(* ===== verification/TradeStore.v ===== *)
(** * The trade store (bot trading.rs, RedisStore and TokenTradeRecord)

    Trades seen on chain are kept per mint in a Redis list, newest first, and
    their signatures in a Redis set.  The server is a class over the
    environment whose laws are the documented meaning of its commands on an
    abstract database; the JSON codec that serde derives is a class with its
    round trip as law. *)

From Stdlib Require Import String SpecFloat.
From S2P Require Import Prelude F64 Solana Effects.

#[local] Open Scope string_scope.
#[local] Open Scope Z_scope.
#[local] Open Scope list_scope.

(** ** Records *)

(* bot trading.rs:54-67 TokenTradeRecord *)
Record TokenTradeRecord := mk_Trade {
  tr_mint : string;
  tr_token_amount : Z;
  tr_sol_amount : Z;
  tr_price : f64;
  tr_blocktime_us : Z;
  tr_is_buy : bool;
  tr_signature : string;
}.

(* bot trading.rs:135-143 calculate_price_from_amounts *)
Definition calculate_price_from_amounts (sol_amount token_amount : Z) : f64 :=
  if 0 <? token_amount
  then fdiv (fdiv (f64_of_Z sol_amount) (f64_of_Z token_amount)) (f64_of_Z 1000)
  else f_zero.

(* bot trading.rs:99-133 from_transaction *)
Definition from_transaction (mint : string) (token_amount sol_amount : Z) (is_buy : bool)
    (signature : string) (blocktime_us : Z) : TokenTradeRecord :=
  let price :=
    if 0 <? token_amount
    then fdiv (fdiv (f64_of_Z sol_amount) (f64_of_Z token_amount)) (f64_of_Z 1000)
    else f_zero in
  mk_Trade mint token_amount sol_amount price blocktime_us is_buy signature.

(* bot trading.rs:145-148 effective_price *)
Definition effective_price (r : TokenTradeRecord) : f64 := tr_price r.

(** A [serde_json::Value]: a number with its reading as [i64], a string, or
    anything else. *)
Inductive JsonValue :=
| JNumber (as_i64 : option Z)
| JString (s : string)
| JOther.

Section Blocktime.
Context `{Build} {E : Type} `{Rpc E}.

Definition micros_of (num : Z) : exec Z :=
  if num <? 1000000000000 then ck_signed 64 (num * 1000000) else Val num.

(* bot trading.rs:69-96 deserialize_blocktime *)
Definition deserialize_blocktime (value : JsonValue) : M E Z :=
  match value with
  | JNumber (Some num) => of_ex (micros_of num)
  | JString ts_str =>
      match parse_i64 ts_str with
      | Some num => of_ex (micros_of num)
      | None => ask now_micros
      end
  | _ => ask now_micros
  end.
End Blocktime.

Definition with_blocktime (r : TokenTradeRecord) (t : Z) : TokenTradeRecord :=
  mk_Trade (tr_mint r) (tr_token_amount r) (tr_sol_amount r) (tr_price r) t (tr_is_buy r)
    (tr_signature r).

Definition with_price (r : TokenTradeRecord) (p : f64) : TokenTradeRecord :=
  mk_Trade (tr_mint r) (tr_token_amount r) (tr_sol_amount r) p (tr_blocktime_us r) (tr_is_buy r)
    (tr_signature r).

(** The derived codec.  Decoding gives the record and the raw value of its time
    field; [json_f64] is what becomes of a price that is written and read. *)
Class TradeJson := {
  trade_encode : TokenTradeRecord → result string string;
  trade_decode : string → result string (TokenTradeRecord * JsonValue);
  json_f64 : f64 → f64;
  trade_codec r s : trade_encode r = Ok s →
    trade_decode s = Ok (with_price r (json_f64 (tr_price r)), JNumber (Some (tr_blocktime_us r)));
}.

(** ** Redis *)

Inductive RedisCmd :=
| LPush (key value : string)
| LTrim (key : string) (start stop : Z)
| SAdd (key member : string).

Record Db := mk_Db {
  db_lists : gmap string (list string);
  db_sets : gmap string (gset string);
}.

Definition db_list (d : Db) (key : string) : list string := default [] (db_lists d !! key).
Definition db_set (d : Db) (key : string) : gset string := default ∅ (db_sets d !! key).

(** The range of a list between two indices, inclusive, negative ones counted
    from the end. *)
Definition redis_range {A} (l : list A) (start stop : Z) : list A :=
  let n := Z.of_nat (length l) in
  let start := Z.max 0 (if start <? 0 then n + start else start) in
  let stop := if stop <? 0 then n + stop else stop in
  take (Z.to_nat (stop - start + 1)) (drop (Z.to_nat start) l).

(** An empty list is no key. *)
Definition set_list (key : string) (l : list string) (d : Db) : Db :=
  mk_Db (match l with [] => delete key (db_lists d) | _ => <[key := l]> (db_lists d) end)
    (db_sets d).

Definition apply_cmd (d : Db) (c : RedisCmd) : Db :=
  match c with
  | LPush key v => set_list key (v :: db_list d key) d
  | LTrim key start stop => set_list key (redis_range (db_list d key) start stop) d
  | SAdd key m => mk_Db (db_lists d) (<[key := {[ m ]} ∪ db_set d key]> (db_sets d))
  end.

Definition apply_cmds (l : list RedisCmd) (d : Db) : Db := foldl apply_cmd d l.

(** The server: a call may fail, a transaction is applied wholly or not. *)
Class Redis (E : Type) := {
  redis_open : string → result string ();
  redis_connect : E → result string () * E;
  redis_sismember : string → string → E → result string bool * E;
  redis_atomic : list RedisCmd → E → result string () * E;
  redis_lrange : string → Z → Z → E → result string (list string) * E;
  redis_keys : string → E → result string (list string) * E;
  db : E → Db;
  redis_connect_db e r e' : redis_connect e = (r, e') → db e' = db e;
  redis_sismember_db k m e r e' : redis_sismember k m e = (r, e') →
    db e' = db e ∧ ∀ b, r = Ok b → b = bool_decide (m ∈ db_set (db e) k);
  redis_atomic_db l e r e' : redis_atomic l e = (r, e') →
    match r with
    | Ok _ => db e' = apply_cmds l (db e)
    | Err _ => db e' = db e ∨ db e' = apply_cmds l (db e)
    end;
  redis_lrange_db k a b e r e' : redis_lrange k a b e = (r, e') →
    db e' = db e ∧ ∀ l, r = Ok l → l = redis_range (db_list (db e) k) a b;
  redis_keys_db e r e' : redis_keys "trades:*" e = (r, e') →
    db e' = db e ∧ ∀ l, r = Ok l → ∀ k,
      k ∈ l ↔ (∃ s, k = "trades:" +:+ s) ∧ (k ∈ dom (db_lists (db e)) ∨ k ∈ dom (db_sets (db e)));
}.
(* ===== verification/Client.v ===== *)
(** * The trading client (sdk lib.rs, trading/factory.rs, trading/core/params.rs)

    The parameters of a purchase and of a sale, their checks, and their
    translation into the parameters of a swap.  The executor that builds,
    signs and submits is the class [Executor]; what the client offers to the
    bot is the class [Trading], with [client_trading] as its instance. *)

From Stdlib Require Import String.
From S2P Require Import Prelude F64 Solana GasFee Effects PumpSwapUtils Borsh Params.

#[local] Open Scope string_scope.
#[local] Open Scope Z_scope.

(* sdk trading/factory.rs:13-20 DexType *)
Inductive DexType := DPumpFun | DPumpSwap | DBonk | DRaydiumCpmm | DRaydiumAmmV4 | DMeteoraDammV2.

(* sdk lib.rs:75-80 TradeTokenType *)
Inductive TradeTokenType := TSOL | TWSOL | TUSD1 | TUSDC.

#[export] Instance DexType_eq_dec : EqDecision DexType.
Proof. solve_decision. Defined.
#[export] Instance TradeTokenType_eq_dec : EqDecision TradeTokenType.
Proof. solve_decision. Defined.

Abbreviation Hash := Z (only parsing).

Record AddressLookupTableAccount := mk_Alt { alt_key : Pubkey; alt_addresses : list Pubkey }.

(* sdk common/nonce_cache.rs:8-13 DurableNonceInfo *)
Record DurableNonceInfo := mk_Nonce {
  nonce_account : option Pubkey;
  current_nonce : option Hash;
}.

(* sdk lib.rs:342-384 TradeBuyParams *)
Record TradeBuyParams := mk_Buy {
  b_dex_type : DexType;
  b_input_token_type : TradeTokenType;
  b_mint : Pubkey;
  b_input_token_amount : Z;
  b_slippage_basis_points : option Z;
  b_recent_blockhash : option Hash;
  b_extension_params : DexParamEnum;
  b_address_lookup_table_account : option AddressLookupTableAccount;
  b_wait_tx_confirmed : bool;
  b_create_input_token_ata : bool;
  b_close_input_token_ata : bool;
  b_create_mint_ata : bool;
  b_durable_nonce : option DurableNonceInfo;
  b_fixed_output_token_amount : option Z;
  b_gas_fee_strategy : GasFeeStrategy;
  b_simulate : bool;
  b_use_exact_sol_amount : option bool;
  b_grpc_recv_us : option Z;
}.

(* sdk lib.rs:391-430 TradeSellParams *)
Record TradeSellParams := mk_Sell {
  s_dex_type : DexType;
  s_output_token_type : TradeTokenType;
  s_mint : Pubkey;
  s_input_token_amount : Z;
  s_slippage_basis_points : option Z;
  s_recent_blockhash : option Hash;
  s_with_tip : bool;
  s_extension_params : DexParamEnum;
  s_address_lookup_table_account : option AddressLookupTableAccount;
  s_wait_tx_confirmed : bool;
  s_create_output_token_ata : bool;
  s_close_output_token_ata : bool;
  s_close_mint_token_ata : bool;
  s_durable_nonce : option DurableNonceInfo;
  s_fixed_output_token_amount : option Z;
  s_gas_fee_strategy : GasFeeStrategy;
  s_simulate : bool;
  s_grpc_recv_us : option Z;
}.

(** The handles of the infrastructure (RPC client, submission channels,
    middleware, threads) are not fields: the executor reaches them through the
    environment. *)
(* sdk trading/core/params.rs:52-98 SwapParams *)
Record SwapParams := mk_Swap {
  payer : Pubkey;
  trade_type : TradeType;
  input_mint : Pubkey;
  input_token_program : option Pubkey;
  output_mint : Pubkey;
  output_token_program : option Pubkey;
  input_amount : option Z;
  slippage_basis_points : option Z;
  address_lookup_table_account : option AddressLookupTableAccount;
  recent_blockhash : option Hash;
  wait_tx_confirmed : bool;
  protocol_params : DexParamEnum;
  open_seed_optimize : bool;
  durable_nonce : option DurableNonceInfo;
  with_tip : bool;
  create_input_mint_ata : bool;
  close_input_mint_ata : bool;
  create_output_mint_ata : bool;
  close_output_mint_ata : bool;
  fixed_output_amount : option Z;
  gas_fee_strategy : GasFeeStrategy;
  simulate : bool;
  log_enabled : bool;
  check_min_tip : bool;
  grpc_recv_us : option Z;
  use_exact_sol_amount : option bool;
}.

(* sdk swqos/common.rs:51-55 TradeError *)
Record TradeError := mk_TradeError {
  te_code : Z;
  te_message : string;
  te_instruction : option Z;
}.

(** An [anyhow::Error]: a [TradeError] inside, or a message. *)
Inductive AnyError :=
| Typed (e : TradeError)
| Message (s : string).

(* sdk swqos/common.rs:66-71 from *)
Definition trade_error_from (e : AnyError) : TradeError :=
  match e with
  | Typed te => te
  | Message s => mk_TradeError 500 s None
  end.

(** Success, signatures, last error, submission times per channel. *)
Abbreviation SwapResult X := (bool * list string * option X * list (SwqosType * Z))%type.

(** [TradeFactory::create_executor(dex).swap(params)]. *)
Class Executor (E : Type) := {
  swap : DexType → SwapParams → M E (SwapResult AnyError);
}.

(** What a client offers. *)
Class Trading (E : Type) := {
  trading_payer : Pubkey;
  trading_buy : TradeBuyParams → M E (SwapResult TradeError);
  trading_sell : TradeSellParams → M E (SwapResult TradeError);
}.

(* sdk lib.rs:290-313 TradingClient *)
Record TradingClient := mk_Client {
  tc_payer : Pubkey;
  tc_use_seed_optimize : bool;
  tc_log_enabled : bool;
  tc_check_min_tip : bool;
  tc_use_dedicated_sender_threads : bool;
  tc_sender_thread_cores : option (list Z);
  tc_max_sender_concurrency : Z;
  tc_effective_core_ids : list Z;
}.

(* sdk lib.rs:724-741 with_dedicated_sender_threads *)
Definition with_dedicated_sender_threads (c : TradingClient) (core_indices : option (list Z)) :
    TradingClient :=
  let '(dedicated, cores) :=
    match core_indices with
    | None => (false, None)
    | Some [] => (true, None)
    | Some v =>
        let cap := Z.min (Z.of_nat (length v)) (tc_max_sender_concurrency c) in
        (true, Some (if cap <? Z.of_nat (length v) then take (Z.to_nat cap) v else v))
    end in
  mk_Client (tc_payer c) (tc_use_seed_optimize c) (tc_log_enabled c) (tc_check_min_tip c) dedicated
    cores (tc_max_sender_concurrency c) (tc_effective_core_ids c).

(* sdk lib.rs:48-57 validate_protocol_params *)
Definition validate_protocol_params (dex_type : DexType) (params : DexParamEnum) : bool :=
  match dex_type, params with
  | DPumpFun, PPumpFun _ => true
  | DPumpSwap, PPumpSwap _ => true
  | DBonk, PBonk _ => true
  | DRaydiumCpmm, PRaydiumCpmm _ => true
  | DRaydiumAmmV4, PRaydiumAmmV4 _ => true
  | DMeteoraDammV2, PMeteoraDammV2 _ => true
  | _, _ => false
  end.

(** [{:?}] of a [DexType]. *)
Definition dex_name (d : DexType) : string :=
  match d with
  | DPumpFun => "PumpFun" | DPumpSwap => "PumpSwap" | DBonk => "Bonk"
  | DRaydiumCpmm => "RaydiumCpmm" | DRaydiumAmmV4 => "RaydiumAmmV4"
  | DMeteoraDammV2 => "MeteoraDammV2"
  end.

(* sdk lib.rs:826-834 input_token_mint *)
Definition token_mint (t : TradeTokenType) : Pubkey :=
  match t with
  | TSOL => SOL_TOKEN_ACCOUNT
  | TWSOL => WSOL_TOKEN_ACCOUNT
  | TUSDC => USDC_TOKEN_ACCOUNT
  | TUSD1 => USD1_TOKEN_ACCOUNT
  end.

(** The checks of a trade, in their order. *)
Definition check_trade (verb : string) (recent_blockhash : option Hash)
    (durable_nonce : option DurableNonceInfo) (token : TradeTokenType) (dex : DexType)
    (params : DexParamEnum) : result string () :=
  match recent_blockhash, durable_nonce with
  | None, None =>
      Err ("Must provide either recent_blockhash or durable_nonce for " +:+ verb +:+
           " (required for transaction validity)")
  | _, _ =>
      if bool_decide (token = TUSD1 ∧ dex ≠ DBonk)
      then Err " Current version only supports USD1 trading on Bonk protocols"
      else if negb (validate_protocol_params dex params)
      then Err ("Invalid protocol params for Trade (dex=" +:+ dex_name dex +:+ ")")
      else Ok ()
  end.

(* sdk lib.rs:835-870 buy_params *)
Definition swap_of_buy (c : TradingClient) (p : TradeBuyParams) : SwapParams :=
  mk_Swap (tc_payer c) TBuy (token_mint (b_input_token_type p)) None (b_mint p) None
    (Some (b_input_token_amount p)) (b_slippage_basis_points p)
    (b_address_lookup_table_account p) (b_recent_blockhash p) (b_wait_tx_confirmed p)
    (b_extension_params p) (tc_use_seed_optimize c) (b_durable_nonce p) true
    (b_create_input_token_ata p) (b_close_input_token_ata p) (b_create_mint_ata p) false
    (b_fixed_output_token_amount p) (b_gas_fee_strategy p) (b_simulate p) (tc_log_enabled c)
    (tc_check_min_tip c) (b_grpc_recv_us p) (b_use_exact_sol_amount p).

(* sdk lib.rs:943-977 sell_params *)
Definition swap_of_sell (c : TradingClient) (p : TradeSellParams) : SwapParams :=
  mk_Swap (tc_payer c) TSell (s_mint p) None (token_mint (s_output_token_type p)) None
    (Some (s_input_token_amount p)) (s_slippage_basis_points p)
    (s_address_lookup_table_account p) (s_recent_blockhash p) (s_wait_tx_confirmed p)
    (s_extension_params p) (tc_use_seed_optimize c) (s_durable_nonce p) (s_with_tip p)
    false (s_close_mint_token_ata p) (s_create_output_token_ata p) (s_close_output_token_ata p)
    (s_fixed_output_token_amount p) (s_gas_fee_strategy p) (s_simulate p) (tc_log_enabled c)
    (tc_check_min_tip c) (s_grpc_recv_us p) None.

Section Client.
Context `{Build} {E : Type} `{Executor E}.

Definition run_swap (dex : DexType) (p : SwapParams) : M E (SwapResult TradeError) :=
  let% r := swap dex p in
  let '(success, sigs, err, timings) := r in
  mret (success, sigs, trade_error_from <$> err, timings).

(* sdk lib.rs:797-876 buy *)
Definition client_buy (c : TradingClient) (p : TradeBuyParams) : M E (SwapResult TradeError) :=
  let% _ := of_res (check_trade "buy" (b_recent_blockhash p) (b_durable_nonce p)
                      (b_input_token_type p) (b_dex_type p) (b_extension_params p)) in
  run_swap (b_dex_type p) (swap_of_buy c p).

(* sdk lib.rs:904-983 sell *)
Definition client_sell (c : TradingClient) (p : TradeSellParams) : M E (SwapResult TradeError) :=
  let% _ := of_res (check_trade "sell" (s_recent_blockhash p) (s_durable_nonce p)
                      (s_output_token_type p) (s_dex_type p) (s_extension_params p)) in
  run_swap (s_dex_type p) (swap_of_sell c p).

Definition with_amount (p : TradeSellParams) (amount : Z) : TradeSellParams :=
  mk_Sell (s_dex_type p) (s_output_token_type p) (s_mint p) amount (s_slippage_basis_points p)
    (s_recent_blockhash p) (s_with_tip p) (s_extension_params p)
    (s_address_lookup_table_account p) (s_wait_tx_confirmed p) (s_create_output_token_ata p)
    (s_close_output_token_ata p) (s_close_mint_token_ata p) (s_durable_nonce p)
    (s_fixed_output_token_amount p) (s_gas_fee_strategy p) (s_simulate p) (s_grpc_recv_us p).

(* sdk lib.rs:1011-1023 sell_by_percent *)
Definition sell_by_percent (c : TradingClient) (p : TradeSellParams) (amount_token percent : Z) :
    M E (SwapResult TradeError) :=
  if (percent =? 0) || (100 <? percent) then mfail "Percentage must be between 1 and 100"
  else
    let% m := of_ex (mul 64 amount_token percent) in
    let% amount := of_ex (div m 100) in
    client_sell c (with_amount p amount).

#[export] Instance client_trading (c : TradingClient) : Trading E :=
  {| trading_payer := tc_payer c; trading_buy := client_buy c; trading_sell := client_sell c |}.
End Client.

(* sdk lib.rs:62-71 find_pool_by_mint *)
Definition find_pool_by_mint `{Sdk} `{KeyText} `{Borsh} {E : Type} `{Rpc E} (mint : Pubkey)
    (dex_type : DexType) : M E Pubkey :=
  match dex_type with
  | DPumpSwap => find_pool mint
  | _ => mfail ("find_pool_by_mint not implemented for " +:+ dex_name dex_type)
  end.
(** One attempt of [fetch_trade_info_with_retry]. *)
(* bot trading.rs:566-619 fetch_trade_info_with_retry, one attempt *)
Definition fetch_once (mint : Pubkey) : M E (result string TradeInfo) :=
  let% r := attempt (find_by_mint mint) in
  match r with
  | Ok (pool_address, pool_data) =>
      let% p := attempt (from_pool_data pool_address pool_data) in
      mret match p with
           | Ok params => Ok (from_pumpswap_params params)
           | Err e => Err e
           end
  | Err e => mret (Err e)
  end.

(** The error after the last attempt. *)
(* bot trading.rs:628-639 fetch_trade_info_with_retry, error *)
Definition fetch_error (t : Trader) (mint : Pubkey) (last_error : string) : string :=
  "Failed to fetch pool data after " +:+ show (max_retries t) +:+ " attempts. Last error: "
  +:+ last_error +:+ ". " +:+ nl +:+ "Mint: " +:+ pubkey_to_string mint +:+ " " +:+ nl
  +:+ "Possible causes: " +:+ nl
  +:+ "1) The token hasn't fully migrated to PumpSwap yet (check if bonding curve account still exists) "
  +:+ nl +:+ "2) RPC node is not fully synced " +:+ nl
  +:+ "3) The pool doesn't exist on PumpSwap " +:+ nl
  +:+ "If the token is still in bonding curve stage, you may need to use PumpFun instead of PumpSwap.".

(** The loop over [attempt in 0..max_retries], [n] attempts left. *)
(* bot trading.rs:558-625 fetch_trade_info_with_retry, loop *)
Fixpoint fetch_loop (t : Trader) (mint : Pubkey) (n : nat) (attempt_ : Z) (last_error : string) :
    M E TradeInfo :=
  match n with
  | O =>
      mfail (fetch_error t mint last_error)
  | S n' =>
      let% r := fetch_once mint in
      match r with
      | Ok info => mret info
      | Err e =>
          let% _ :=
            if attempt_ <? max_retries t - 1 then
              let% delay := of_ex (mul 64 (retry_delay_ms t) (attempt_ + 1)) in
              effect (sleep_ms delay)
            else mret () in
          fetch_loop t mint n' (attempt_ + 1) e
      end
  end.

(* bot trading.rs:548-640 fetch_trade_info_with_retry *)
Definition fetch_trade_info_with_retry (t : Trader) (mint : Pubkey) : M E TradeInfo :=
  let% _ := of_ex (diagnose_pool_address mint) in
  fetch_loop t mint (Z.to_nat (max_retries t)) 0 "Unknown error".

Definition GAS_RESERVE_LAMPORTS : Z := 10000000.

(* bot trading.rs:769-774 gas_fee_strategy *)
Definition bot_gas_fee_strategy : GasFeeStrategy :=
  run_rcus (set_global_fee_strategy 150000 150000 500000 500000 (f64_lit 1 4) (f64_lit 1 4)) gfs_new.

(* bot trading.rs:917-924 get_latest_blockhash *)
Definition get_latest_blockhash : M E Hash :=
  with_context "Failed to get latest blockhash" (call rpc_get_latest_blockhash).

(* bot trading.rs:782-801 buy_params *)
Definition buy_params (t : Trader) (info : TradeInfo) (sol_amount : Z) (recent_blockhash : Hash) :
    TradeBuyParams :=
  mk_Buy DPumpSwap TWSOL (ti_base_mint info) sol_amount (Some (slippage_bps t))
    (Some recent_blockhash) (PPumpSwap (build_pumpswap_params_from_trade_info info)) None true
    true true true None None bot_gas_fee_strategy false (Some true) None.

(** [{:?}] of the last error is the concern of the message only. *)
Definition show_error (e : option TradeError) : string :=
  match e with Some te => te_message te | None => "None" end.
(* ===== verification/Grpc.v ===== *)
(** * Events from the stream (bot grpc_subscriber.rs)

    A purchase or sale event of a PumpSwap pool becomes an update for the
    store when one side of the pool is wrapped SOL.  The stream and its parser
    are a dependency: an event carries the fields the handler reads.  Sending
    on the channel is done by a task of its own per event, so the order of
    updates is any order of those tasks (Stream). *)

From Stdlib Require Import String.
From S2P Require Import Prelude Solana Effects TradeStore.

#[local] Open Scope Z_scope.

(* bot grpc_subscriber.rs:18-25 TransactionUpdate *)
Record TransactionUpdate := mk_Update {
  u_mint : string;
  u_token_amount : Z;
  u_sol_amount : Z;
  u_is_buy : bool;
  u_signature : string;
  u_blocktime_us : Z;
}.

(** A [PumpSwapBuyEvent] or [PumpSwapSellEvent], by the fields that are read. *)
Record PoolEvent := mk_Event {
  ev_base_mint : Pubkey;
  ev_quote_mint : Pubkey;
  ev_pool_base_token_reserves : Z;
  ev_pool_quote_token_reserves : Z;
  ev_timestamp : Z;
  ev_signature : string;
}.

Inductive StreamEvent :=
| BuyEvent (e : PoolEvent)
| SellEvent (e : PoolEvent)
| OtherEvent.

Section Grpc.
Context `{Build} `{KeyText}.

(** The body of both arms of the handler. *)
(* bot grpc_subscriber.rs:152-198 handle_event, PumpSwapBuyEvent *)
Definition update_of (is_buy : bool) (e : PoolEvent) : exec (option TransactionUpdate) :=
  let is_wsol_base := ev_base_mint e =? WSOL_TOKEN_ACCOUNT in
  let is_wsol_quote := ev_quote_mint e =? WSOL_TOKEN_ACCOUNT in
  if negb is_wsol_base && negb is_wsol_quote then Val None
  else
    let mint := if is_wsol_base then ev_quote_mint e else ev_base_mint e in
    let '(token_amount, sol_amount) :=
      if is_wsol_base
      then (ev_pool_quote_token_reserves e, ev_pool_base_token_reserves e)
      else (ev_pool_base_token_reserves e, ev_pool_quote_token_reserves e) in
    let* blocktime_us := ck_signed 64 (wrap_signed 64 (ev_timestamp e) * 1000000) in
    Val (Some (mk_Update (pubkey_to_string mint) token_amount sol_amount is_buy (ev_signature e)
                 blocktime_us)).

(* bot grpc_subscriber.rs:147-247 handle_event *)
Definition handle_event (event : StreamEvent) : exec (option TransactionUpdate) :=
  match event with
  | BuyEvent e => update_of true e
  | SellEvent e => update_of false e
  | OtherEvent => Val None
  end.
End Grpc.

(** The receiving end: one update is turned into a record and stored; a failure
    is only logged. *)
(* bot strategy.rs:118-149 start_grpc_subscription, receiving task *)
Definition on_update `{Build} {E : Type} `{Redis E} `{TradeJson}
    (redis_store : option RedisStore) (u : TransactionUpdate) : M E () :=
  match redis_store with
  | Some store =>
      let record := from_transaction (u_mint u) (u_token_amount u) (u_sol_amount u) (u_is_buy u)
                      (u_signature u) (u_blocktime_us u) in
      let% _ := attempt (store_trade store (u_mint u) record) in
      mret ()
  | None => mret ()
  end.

● What to do: Word for word, restate the lines above from the line containing "input_amount : option Z;" through the line containing "fixed_output_amount : option Z;", with both included and nothing else.

● Answer space:
  input_amount : option Z;
  slippage_basis_points : option Z;
  address_lookup_table_account : option AddressLookupTableAccount;
  recent_blockhash : option Hash;
  wait_tx_confirmed : bool;
  protocol_params : DexParamEnum;
  open_seed_optimize : bool;
  durable_nonce : option DurableNonceInfo;
  with_tip : bool;
  create_input_mint_ata : bool;
  close_input_mint_ata : bool;
  create_output_mint_ata : bool;
  close_output_mint_ata : bool;
  fixed_output_amount : option Z;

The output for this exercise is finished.